1/12/2015

I giovani del servizio civile promuovono la "marcia virtuale della pace"




I rappresentanti nazionali dei giovani del servizio civile nazionale, dopo i tragici attentati di Parigi di venerdì indicono una “Marcia Virtuale della Pace” e lanciano un appello all’adesione “a  tutti i volontari e le volontarie in servizio, ai i cittadini e le cittadine, alle istituzioni, alla società civile tutta, ai movimenti nonviolenti, alla politica, alle comunità religiose e a tutti coloro che si oppongono alla guerra”. Nell’appello diffuso in rete, Antonella Paparella, Francesco Violi, Yuri Broccoli ed Edda D’Amico ricordano come “dopo gli attentati di Parigi del 13 novembre, la Francia ha incrementato i suoi bombardamenti in Siria; il presidente Hollande chiede l'intervento attivo dell'Europa, intervento che, in base al Trattato di Lisbona si tradurrà in supporto militare agli attacchi dell'esercito francese.

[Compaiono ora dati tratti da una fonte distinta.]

(* ===== verification/ServeLaws.v ===== *)
(** * ServeLaws: a connection is held no longer than its timeout, and no byte of it is lost *)

From S2P Require Import Prelude Text Net Units Float Metrics Access ProxyProtocol Boot Serve.

#[local] Arguments H2_PREFACE : simpl never.
#[local] Arguments serve_connection : simpl never.

(** ** The listener *)

Record listener_ok (max : nat) (l : Listener) : Prop := {
  lo_cap : max <> 0%nat -> (open l <= max)%nat;
  lo_count : admitted l = (open l + ended l)%nat;
  lo_drained : phase l = Returned true -> open l = 0%nat;
  lo_wake : phase l = Awaiting -> open l = 0%nat -> notified l = true \/ (0 < notifying l)%nat
}.

Lemma lstep_ok max l l' : lstep max l l' -> listener_ok max l -> listener_ok max l'.
Proof.
  intros Hs [Hc Hn Hd Hw].
  destruct Hs as [o r n w a e Hf|o r n w a e Hf|o r n p w a e|o r n p w a e|o r n w a e|o r n w a e|o r n w a e|o r n w a e
                 |o r n a e|o r n p w a e Hp]; cbn in *; split; cbn; try done; try lia.
  - unfold full in Hf. intros Hm. destruct (Nat.eqb_spec max 0); [done|]. cbn in Hf.
    apply Nat.leb_gt in Hf. lia.
  - intros ->. specialize (Hd eq_refl). lia.
  - intros -> ->. right. cbn. lia.
  - intros ->. by left.
  - destruct (Nat.eqb_spec o 0); [done|]. discriminate.
  - destruct (Nat.eqb_spec o 0); [discriminate|]. discriminate.
  - destruct (Nat.eqb_spec o 0); [done|]. discriminate.
  - destruct (Nat.eqb_spec o 0); [discriminate|]. lia.
Qed.

Lemma waiter_finishes max o r w a e p : (waiting p = true \/ p = Stopped) -> (p = Awaiting -> o = 0%nat -> w = true) ->
  o = 0%nat -> exists l, rtc (lstep max) (mkListener o r 0 p w a e) l /\ phase l = Returned true.
Proof.
  intros Hp Hw ->.
  assert (Hreg : forall w, exists l, rtc (lstep max) (mkListener 0 r 0 Registering w a e) l /\ phase l = Returned true).
  { intros w'. eexists. split; [eapply rtc_l; [apply l_register|]; eapply rtc_l; [apply l_look|]; reflexivity | done]. }
  destruct p; [by destruct Hp | | | | |by destruct Hp].
  - eexists. split; [eapply rtc_l; [apply l_first_look|]; reflexivity | done].
  - apply Hreg.
  - eexists. split; [eapply rtc_l; [apply l_look|]; reflexivity | done].
  - rewrite (Hw eq_refl eq_refl). destruct (Hreg true) as (l & Hr & Hl). exists l. split; [|done].
    eapply rtc_l; [apply l_wake | done].
Qed.

(** However connections come, end and overlap with the drain: the cap holds at every moment, every admitted
    connection is open or has ended, the drain reports success only when none is open, and it misses no
    wake-up: once all have ended and their slots are dropped, the waiter can always finish. *)
Theorem drain_waits_for_all max l : rtc (lstep max) listening l ->
  (max <> 0%nat -> (open l <= max)%nat) /\ admitted l = (open l + ended l)%nat
  /\ (phase l = Returned true -> open l = 0%nat)
  /\ (waiting (phase l) = true -> open l = 0%nat -> notifying l = 0%nat ->
      exists l', rtc (lstep max) l l' /\ phase l' = Returned true).
Proof.
  intros Hr. assert (Hok : listener_ok max l).
  { assert (H0 : listener_ok max listening) by (split; cbn; done || lia).
    induction Hr as [|x y z Hxy _ IH]; [done|]. apply IH. by eapply lstep_ok. }
  destruct Hok as [Hc Hn Hd Hw]. split_and!; [done..|]. intros Hp Ho Hno.
  destruct l as [o r n p w a e]. cbn in *. subst n. apply waiter_finishes; [by left| |done].
  intros -> _. destruct (Hw eq_refl Ho); [done | lia].
Qed.

(** The last connection ends between the waiter's look and its wait. *)
Lemma drain_waits_for_all_witness : exists l, rtc (lstep 1) listening l /\ rejected l = 1%nat /\ phase l = Awaiting
  /\ open l = 0%nat /\ exists l', rtc (lstep 1) l l' /\ phase l' = Returned true.
Proof.
  assert (Hrun : rtc (lstep 1) listening (mkListener 0 1 0 Awaiting true 1 1)).
  { eapply rtc_l; [by apply l_admit|]. eapply rtc_l; [by apply l_reject|]. eapply rtc_l; [apply l_stop|].
    eapply rtc_l; [apply l_first_look|]. eapply rtc_l; [apply l_register|]. eapply rtc_l; [apply l_look|].
    eapply rtc_l; [apply l_end|]. eapply rtc_l; [apply l_notify|]. reflexivity. }
  eexists. split; [exact Hrun|]. split; [reflexivity|]. split; [reflexivity|]. split; [reflexivity|].
  apply (drain_waits_for_all 1 _ Hrun); reflexivity.
Defined.
Definition known_neighbour (root : Value) (table : Path) (key : bytes) (replays : nat) : option bytes * nat :=
  let cs := candidates root table key in
  let '(typed, replays) := typed_among root table key cs replays in
  match typed with
  | Some typed => (head typed, replays)
  | None => find_typed root table key cs replays
  end.

Record UnknownKey : Type := mkUnknownKey { uk_path : bytes; suggestion : option bytes }.

Definition closest_key (key : bytes) (known : list bytes) : option bytes := string <$> closest (chars key) (map chars known).

Definition struct_unknown '((table, fields, keys) : Path * list bytes * list bytes) : list UnknownKey :=
  map (fun key => mkUnknownKey (join table key) (join table <$> closest_key key fields))
    (List.filter (fun k => negb (bool_decide (k ∈ fields))) keys).

(** The keys a flattening table is known to have. *)
Definition known_keys (r : Report) (table : Path) : list bytes :=
  map (fun '(_, k, _) => k) (List.filter (fun '(t, _, u) => bool_decide (t = table) && bool_decide (u = UTyped)) (maps r))
  ++ outbound.

Fixpoint maps_unknown (root : Value) (r : Report) (es : list (Path * bytes * Used)) (searches replays : nat) : list UnknownKey :=
  match es with
  | [] => []
  | (table, key, used) :: es =>
      if bool_decide (used = UTyped) || bool_decide (key ∈ outbound) then maps_unknown root r es searches replays
      else
        let report s searches replays :=
          mkUnknownKey (join table key) (join table <$> s) :: maps_unknown root r es searches replays in
        match closest_key key (known_keys r table) with
        | Some s => report (Some s) searches replays
        | None =>
            match searches with
            | O => report None O replays
            | S searches => let '(s, replays) := known_neighbour root table key replays in report s searches replays
            end
        end
  end.

(** [unknown_keys_as]. *)
Definition unknown_keys_as (raw : bytes) : option (list UnknownKey) :=
  match parse raw with
  | None => Some []
  | Some root =>
      match walk root with
      | None => if accepts raw then None else Some []
      | Some r => Some (concat (map struct_unknown (structs r))
                          ++ maps_unknown root r (maps r) SUGGESTION_SEARCHES SUGGESTION_REPLAYS)
      end
  end.

(** [unknown_keys]. *)
Definition unknown_keys (raw : bytes) : list UnknownKey := default [] (unknown_keys_as raw).
End Check.

(** ** Laws: the table computes the least number of typos *)

(** ** The edit distance *)

(** Turning one string into another with [n] typos: a character wrong, missing or added, or two neighbours
    swapped; no character is edited twice. *)
Inductive typos : list Z -> list Z -> nat -> Prop :=
| ty_nil : typos [] [] 0
| ty_keep a b x n : typos a b n -> typos (a ++ [x]) (b ++ [x]) n
| ty_wrong a b x y n : typos a b n -> typos (a ++ [x]) (b ++ [y]) (S n)
| ty_added a b x n : typos a b n -> typos (a ++ [x]) b (S n)
| ty_missing a b y n : typos a b n -> typos a (b ++ [y]) (S n)
| ty_swapped a b x y n : typos a b n -> typos (a ++ [x; y]) (b ++ [y; x]) (S n).

Definition least (a b : list Z) (n : nat) : Prop := typos a b n /\ forall m, typos a b m -> (n <= m)%nat.

Lemma typos_lengths a b n : typos a b n -> (length a <= length b + n /\ length b <= length a + n)%nat.
Proof. induction 1; rewrite ?length_app in *; cbn [length] in *; lia. Qed.

Lemma typos_add_all a : typos a [] (length a).
Proof.
  induction a as [|x a IH] using rev_ind; [constructor|]. rewrite length_app, Nat.add_1_r. by constructor.
Qed.

Lemma typos_miss_all b : typos [] b (length b).
Proof.
  induction b as [|x b IH] using rev_ind; [constructor|]. rewrite length_app, Nat.add_1_r. by constructor.
Qed.

Lemma least_nil_r a : least a [] (length a).
Proof. split; [apply typos_add_all|]. intros m Hm % typos_lengths. cbn in Hm. lia. Qed.

Lemma least_nil_l b : least [] b (length b).
Proof. split; [apply typos_miss_all|]. intros m Hm % typos_lengths. cbn in Hm. lia. Qed.

(** The last step of a least sequence of typos. *)
Lemma typos_last p q x y m : typos (p ++ [x]) (q ++ [y]) m ->
  (x = y /\ typos p q m) \/ (exists n, m = S n /\ (typos p q n \/ typos p (q ++ [y]) n \/ typos (p ++ [x]) q n))
  \/ (exists n p' q', m = S n /\ p = p' ++ [y] /\ q = q' ++ [x] /\ typos p' q' n).
Proof.
  intros H. remember (p ++ [x]) as a eqn:Ha. remember (q ++ [y]) as b eqn:Hb.
  destruct H as [|a b z n H|a b z w n H|a b z n H|a b w n H|a b z w n H].
  - by destruct p.
  - apply app_inj_tail in Ha as [-> ->], Hb as [-> ->]. by left.
  - apply app_inj_tail in Ha as [-> ->], Hb as [-> ->]. right. left. eauto.
  - apply app_inj_tail in Ha as [-> ->]. subst b. right. left. eauto.
  - apply app_inj_tail in Hb as [-> ->]. subst a. right. left. eauto.
  - change [z; w] with ([z] ++ [w]) in Ha. change [w; z] with ([w] ++ [z]) in Hb. rewrite app_assoc in Ha, Hb.
    apply app_inj_tail in Ha as [<- ->], Hb as [<- ->]. right. right. exists n, a, b. done.
Qed.

Lemma least_step p q x y n1 n2 n3 : least p (q ++ [y]) n1 -> least (p ++ [x]) q n2 -> least p q n3 ->
  let r := Nat.min (Nat.min (n1 + 1) (n2 + 1)) (n3 + (if x =? y then 0%nat else 1%nat)) in
  (forall p' q' n4, p = p' ++ [y] -> q = q' ++ [x] -> least p' q' n4 ->
     least (p ++ [x]) (q ++ [y]) (Nat.min r (n4 + 1)))
  /\ ((forall p' q', p = p' ++ [y] -> q = q' ++ [x] -> False) -> least (p ++ [x]) (q ++ [y]) r).
Proof.
  intros [E1 L1] [E2 L2] [E3 L3] r.
  assert (Er : typos (p ++ [x]) (q ++ [y]) r).
  { subst r. rewrite !Nat.add_1_r.
    assert (E3' : typos (p ++ [x]) (q ++ [y]) (n3 + (if x =? y then 0%nat else 1%nat))).
    { destruct (Z.eqb_spec x y) as [->|]; [rewrite Nat.add_0_r | rewrite Nat.add_1_r]; by constructor. }
    destruct (Nat.min_spec (Nat.min (S n1) (S n2)) (n3 + (if x =? y then 0%nat else 1%nat))) as [[_ ->]|[_ ->]]; [|done].
    destruct (Nat.min_spec (S n1) (S n2)) as [[_ ->]|[_ ->]]; by constructor. }
  assert (Lr : forall m, typos (p ++ [x]) (q ++ [y]) m ->
     (r <= m)%nat \/ exists n p' q', m = S n /\ p = p' ++ [y] /\ q = q' ++ [x] /\ typos p' q' n).
  { intros m [(-> & Hm)|[(n & -> & Hn)|Hs]] % typos_last; [| |by right]; left; subst r.
    - rewrite Z.eqb_refl. specialize (L3 _ Hm). lia.
    - destruct (x =? y); destruct Hn as [Hn|[Hn|Hn]];
        [specialize (L3 _ Hn)|specialize (L1 _ Hn)|specialize (L2 _ Hn)|specialize (L3 _ Hn)|specialize (L1 _ Hn)|specialize (L2 _ Hn)]; lia. }
  split.
  - intros p' q' n4 -> -> [E4 L4]. split.
    + destruct (Nat.min_spec r (n4 + 1)) as [[_ ->]|[_ ->]]; [done|]. rewrite Nat.add_1_r, <- !app_assoc. by constructor.
    + intros m Hm. destruct (Lr m Hm) as [?|(n & p0 & q0 & -> & Hp & Hq & Hn)]; [lia|].
      apply app_inj_tail in Hp as [-> _], Hq as [-> _]. specialize (L4 _ Hn). lia.
  - intros Hno. split; [done|]. intros m Hm. destruct (Lr m Hm) as [?|(n & p0 & q0 & _ & Hp & Hq & _)]; [done|].
    destruct (Hno _ _ Hp Hq).
Qed.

Le stragi di Parigi non rappresentano che l'ultimo odioso episodio di un integralismo che ci vorrebbe divisi in due blocchi che si fronteggiano, ognuno con la sua unica identità culturale a contrastare l'altra parte che rappresenterebbe il diverso”.


“Noi siamo ragazze e ragazzi che, scegliendo di essere volontarie e volontari di Servizio Civile, pratichiamo la cultura dell'integrazione e della nonviolenza. Le diversità sono delle risorse da difendere e non nemici da combattere. Come promotori di questi valori ed espressione concreta delle difesa non armata e non violenta, ripudiamo la guerra come strumento di risoluzione di qualunque conflitto, ci opponiamo allo spreco di milioni di euro per finanziare guerre che avranno come unico risultato altri morti”, aggiunge la rappresentanza nazionale del servizio civile.


Attraverso questa iniziativa i 4 rappresentanti in Consulta nazionale del servizio civile chiedono al Presidente del Consiglio, Renzi, e al Parlamento tutto “di non permettere che l'Italia prenda parte alla guerra in Siria come rappresaglia per i fatti di Parigi e di farsi promotori, presso l'Unione Europea, di un impegno concreto per la risoluzione dei conflitti”.


“L’idea della Marcia Virtuale è nata in questi giorni dopo un confronto tra noi rappresentanti nazionali e quelli della delegazione Estero, in particolare Luigi Coluccino, che attualmente vive in Francia dopo aver svolto il suo servizio civile proprio a Parigi”, spiega Antonella Paparella. “Oltre ad esprimere solidarietà per le vittime, ci sembra molto importante in questo momento richiamare l’attenzione su quello che sta avvenendo e come il servizio civile possa affermare la necessità di essere attenti ai valori di cui è portatore, a partire dalla pace e la nonviolenza, tanto più nella prospettiva verso cui stiamo andando di un servizio civile europeo”.


Per la partecipazione, aperta a tutti e per cui per ora non è prevista una scadenza di durata, è stata realizzata una pagina su facebook all’indirizzo www.facebook.com/marciavirtualedellapace/ dove si chiede di aderire pubblicando foto e video con hashtag:#costruiamolapace.


ARCI Servizio Civile ha aderito alla iniziativa lanciata dai rappresentanti dei giovani in SCN.